Today, I want to highlight two recent murals by Hyuro that I am completely in love with. In both murals, space is as important as content, and the two are intertwined. It’s been a long while since we’ve covered Hyuro on Vandalog, but she’s one of my favorite European muralists for her unique mix of anger, struggle, and beauty.

This first mural from is back in July. It was painted on what Hyuro describes as “a third age care center” in Poggibonsi, Italy for DOTS Festival. Kudos goes in part to the curators at DOTS for this one. The wall in a prime location, facing traffic on what looks to be a curved road. You can probably spot this mural for blocks. Potential wall-hunters, look out for locations like these. Of course, not every artist could do something worthy of such a wall, but Hyuro did.

Photo by Marco Tani
Photo by Marco Tani

Rather than pulling out a random page from her sketchbook and turning it into festival-friendly muralvomit, Hyuro painted something specifically for that wall and that building. On a spot that could just as easily have been turned into a massive billboard for a naked woman to sell Coca-Cola (brief aside: That joke doesn’t work if you’re stealing it to sell it), Hyuro’s highly-visible mural honors the building’s residents, a group who are all too often ignored. And yet, that message isn’t overbearing. The mural is, first and foremost, a quiet moment for meditation.
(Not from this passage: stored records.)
(** * A shallow embedding of the AR engine's tracking-and-mapping core

    The C++ sources embedded here are [slam_system.cpp], [map_point.h],
    [plane_detector.cpp], [image_target.cpp], [hit_test.cpp] with
    [hit_test.h], and [bindings.cpp].

    Conventions of the embedding.
    - [float] and [double] values are real numbers ([R]) and the arithmetic
      on them is exact; a decimal literal such as [1e-6f] is the rational
      it denotes.  Rounding, infinities and NaN are outside of the model.
    - [int] and [size_t] values are integers ([Z]) or naturals where they
      count or index; no count of this development reaches the width of
      the machine type.
    - OpenCV is an external library.  Each OpenCV routine the sources call
      is a field of the record [OpenCV]; the code is embedded as functions
      of such a record.  A colour conversion to gray keeps the size of the
      image, as OpenCV documents; its bytes are OpenCV's.
    - [std::random_device] draws are an explicit argument.
    - An uninitialised local that the code may read is an explicit
      argument; a pointer that may be null is an [option].
    - [std::vector] is [list], [std::map<int,_>] is [gmap Z _] traversed in
      increasing key order. *)

From Stdlib Require Import ZArith Reals Lra Lia List Bool.
From stdpp Require Import base option strings gmap list sorting.

(** ** Numbers *)

(** The comparisons [<] and [<=] of two numbers are decided; [a > b] is
    [b < a]. *)
#[global] Instance Rlt_decision (a b : R) : Decision (a < b)%R := Rlt_dec a b.
#[global] Instance Rle_decision (a b : R) : Decision (a <= b)%R := Rle_dec a b.

(** [FLT_MAX] of <cfloat>: (2 - 2^-23) * 2^127. *)
Definition FLT_MAX : R := IZR 340282346638528859811704183484516925440.

(** ** OpenCV's core types *)

(** An 8-bit [cv::Mat]: an image of [channels] channels; a grayscale
    image has one. *)
Record Image := mkImage
  { rows : Z; cols : Z; channels : Z; pixels : list Z }.

(** [cv::Mat::empty] on an image: no element. *)
Definition Image_empty (im : Image) : bool := (rows im * cols im =? 0)%Z.

(** A [CV_64F] [cv::Mat], as its list of rows. *)
Definition Mat : Type := list (list R).

(** [cv::Mat::empty] on such a matrix: no element. *)
Definition Mat_empty (m : Mat) : bool :=
  forallb (fun row => match row with [] => true | _ => false end) m.

(** [cv::Point2f]. *)
Record Point2f := mkPoint2f { p2x : R; p2y : R }.

(** [cv::Point3f] with the operators the sources use. *)
Record Point3f := mkPoint3f { px : R; py : R; pz : R }.

Module P3.
Local Open Scope R_scope.
Definition add (a b : Point3f) : Point3f :=
  mkPoint3f (px a + px b) (py a + py b) (pz a + pz b).
Definition sub (a b : Point3f) : Point3f :=
  mkPoint3f (px a - px b) (py a - py b) (pz a - pz b).
Definition neg (a : Point3f) : Point3f :=
  mkPoint3f (- px a) (- py a) (- pz a).
Definition scale (a : Point3f) (k : R) : Point3f :=
  mkPoint3f (px a * k) (py a * k) (pz a * k).
Definition divide (a : Point3f) (k : R) : Point3f :=
  mkPoint3f (px a / k) (py a / k) (pz a / k).
Definition dot (a b : Point3f) : R :=
  px a * px b + py a * py b + pz a * pz b.
(** [Point3_::cross] *)
Definition cross (a b : Point3f) : Point3f :=
  mkPoint3f (py a * pz b - pz a * py b)
            (pz a * px b - px a * pz b)
            (px a * py b - py a * px b).
(** [cv::norm(const Point3_&)]: the Euclidean length. *)
Definition norm (a : Point3f) : R :=
  sqrt (px a * px a + py a * py a + pz a * pz a).
End P3.

(** [cv::KeyPoint]: the sources read its [pt] only. *)
Record KeyPoint := mkKeyPoint { pt : Point2f }.

(** One row of an ORB descriptor matrix: 32 bytes. *)
Definition Descriptor : Type := list Z.

(** An ORB descriptor matrix ([CV_8U], one row per keypoint). *)
Definition Descriptors : Type := list Descriptor.

Definition Descriptors_empty (ds : Descriptors) : bool :=
  match ds with [] => true | _ => false end.

(** [cv::DMatch]. *)
Record DMatch := mkDMatch { queryIdx : Z; trainIdx : Z; distance : R }.

(** [v[i]] for an [int] index [i] into a [std::vector]; the sources index
    vectors with the indices of a [DMatch], which are row numbers of the
    descriptor matrices that were matched.  An index outside of the vector
    is undefined behaviour in the sources; it reads [dflt] here, and an
    assignment [v[i] = x], written [<[i := x]> v], does nothing there. *)
Definition vat {A} (dflt : A) (v : list A) (i : Z) : A := nth (Z.to_nat i) v dflt.

Definition KeyPoint_dflt : KeyPoint := mkKeyPoint (mkPoint2f 0 0).

(** *** Matrix expressions on [cv::Mat] *)

Module M.
Local Open Scope R_scope.

(** [m.at<double>(i, j)]. *)
Definition at_ (m : Mat) (i j : nat) : R := nth j (nth i m []) 0.

Definition nrows (m : Mat) : nat := length m.
Definition ncols (m : Mat) : nat := length (nth 0%nat m []).

(** [cv::Mat::eye(n, n, CV_64F)]. *)
Definition eye (n : nat) : Mat :=
  map (fun i => map (fun j => if (i =? j)%nat then 1 else 0) (seq 0 n))
      (seq 0 n).

(** [m(cv::Rect(x, y, w, h))]: columns [x .. x+w-1] of rows
    [y .. y+h-1]. *)
Definition rect (x y w h : nat) (m : Mat) : Mat :=
  map (fun row => take w (drop x row)) (take h (drop y m)).

(** [src.copyTo(dst(cv::Rect(x, y, w, h)))]: the entries of the
    rectangle become those of [src] when [src] is [h] by [w]; a [src]
    of another size is copied to a fresh buffer and [dst] keeps its
    entries. *)
Definition copyToRect (src : Mat) (x y w h : nat) (dst : Mat) : Mat :=
  if (nrows src =? h)%nat && forallb (fun row => (length row =? w)%nat) src
  then
    imap (fun i row =>
            imap (fun j e =>
                    if (y <=? i)%nat && (i <? y + h)%nat
                       && (x <=? j)%nat && (j <? x + w)%nat
                    then at_ src (i - y) (j - x) else e) row) dst
  else dst.

Definition sum (l : list R) : R := fold_right Rplus 0 l.

(** The matrix product [a * b]. *)
Definition mul (a b : Mat) : Mat :=
  map (fun row =>
         map (fun j =>
                sum (map (fun k => nth k row 0 * at_ b k j)
                         (seq 0 (length row))))
             (seq 0 (ncols b)))
      a.

(** The difference [a - b], entry by entry. *)
Definition sub (a b : Mat) : Mat :=
  imap (fun i row => imap (fun j e => e - at_ b i j) row) a.

(** [cv::norm(m)]: the L2 norm of the entries. *)
Definition norm (m : Mat) : R :=
  sqrt (sum (map (fun e => e * e) (concat m))).

(** The pose [[R | t; 0 0 0 1]] the sources build by
    [eye(4,4)], [R.copyTo(pose(Rect(0,0,3,3)))] and
    [t.copyTo(pose(Rect(3,0,1,3)))]. *)
Definition poseOf (r t : Mat) : Mat :=
  copyToRect t 3 0 1 3 (copyToRect r 0 0 3 3 (eye 4)).
End M.

(** [cv::countNonZero] of a mask. *)
Definition countNonZero (mask : list Z) : nat :=
  length (filter (fun b => b <> 0%Z) mask).

(** ** The OpenCV routines the sources call

    Each field stands for the routine of that name with the arguments the
    sources pass; of the arguments that are constants at every call site,
    the thresholds and counts are kept. *)
(** The conversion codes of [cv::cvtColor] that the sources use. *)
Inductive ColorCode := COLOR_BGR2GRAY | COLOR_BGRA2GRAY.

Record OpenCV := mkOpenCV
  { (** [cv::ORB::create(nfeatures, ...)->detectAndCompute(image, noArray(),
        keypoints, descriptors)] *)
    orb_detectAndCompute : Z -> Image -> list KeyPoint * Descriptors;
    (** [cv::BFMatcher::create(NORM_HAMMING, crossCheck)->match(query,
        train, matches)] *)
    bf_match : bool -> Descriptors -> Descriptors -> list DMatch;
    (** [...->knnMatch(query, train, matches, k)] *)
    bf_knnMatch : bool -> Descriptors -> Descriptors -> Z -> list (list DMatch);
    (** [cv::findEssentialMat(pts1, pts2, K, RANSAC, prob, threshold, mask)]:
        the matrix [E] and the mask *)
    findEssentialMat :
      list Point2f -> list Point2f -> Mat -> R -> R -> Mat * list Z;
    (** [cv::recoverPose(E, pts1, pts2, K, R, t, mask)]: the inlier count,
        [R], [t] and the mask *)
    recoverPose :
      Mat -> list Point2f -> list Point2f -> Mat -> list Z
      -> Z * Mat * Mat * list Z;
    (** [cv::solvePnPRansac(object, image, K, dist, rvec, tvec, false,
        iterations, reprojectionError, confidence)]: [Some (rvec, tvec)]
        on success *)
    solvePnPRansac :
      list Point3f -> list Point2f -> Mat -> Mat -> Z -> R -> R
      -> option (Mat * Mat);
    (** [cv::Rodrigues(rvec, R)] *)
    Rodrigues : Mat -> Mat;
    (** [cv::triangulatePoints(P1, P2, pts1, pts2, pts4D)]: the 4 x N
        matrix [pts4D] *)
    triangulatePoints : Mat -> Mat -> list Point2f -> list Point2f -> Mat;
    (** [cv::findHomography(src, dst, RANSAC, threshold, mask)] *)
    findHomography : list Point2f -> list Point2f -> R -> Mat * list Z;
    (** [cv::perspectiveTransform(src, dst, H)] *)
    perspectiveTransform : list Point2f -> Mat -> list Point2f;
    (** [cv::isContourConvex] *)
    isContourConvex : list Point2f -> bool;
    (** [cv::Mat::inv()] *)
    inv : Mat -> Mat;
    (** [cv::cvtColor(src, dst, code)] to gray: the bytes of [dst] *)
    cvtColor_bytes : Image -> ColorCode -> list Z }.
(** X2. A stored value travels intact in the formats other than
    [FORMAT_NETWORK]: the line [serialize] writes for a slot, unserialized
    onto a container where that slot is absent, stores the same timestamp
    and the same payload.  This holds for strings that contain spaces
    too. *)
Theorem serialize_unserialize_round_trip (i : ExtensionItem)
  (format format' : SerializeFormat) (c c' : Extensible) (v : Stored) :
  format ≠ FORMAT_NETWORK →
  item_get i c = Some v →
  representable v →
  item_get i c' = None →
  item_get i (item_unserialize i format' c' (item_serialize i format c))
  = Some v.
Proof.
  intros Hf Hget Hr Hnone.
  rewrite item_get_unserialize, Hnone. simpl.
  by rewrite (item_incoming_plain_line i format c v Hf Hget Hr).
Qed.

Lemma serialize_unserialize_round_trip_witness :
  item_get hash_item
    (item_unserialize hash_item FORMAT_USER empty_extensible
       (item_serialize hash_item FORMAT_USER hash_at_10))
  = Some (10, StringPayload "X").
Proof.
  apply (serialize_unserialize_round_trip hash_item FORMAT_USER FORMAT_USER
           hash_at_10 empty_extensible (10, StringPayload "X")).
  - discriminate.
  - reflexivity.
  - unfold representable, LONG_MIN, LONG_MAX. simpl. lia.
  - reflexivity.
Defined.

(** X3. In [FORMAT_NETWORK] the line [serialize] writes does not read back to
    the stored value.  Unserialized onto a container where the slot is
    absent it restores the timestamp, but a boolean reads back as false, an
    integer as 0, and a string gains a leading colon. *)
Theorem network_form_read_back (i : ExtensionItem) (format' : SerializeFormat)
  (c c' : Extensible) (v : Stored) :
  item_get i c = Some v →
  LONG_MIN ≤ stamp v ≤ LONG_MAX →
  item_get i c' = None →
  item_get i
    (item_unserialize i format' c' (item_serialize i FORMAT_NETWORK c))
  = Some (stamp v, network_read_back (snd v)).
Proof.
  intros Hget Hts Hnone.
  rewrite item_get_unserialize, Hnone. simpl. f_equal.
  revert Hget Hts.
  destruct i as [it|it|it|it]; unfold item_get, item_serialize, stamp; simpl;
    intros (p & -> & ->)%fmap_Some Hts; simpl in *.
  - by rewrite atol_ConvToStr.
  - unfold append_char. rewrite string_app_assoc. simpl.
    rewrite (wire_ts_ConvToStr _ _ Hts).
    by rewrite (wire_segment_app _ _ (ConvToStr_no_space p.1)).
  - rewrite (wire_ts_ConvToStr _ _ Hts).
    by rewrite (wire_segment_app _ _ (ConvToStr_no_space p.1)).
  - rewrite (wire_ts_ConvToStr _ _ Hts).
    by rewrite (wire_segment_app _ _ (ConvToStr_no_space p.1)).
Qed.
For this mural, Hyuro factored in the setting around her wall and on the other side of it, the whole environment. Hyuro responded intelligently and skillfully to the unique space and the opportunity presented to her. Isn’t that supposed to be a core tenet of quality street art? And yet, work like Hyuro’s is all too rare.

Photo courtesy of Hyuro
Photo courtesy of Hyuro

And then there’s Espacios de empoderamiento, which Hyuro painted just a few weeks ago for Fate Festival in San Potito Sannitico, Italy. As the subject for a mural, a group of women standing around and talking is already notable (a Bechdel-Wallace test for street art and muralism is long overdue). Hyuro takes things a step further by playing with scale. Even the side of a building cannot contain these women. This space for empowerment extends beyond the wall, up into the sky and out onto the pavement. Such a simple tweak took what would have been a good mural and made it great.

There are a lot of reasons to like what Hyuro does. Maybe you like her skills with a brush, which she has in spades. Or you appreciate her politics, which are underrepresented in street art and contemporary muralism. But, with these two murals at least, it’s her appreciation of space that any artist working outdoors can learn from.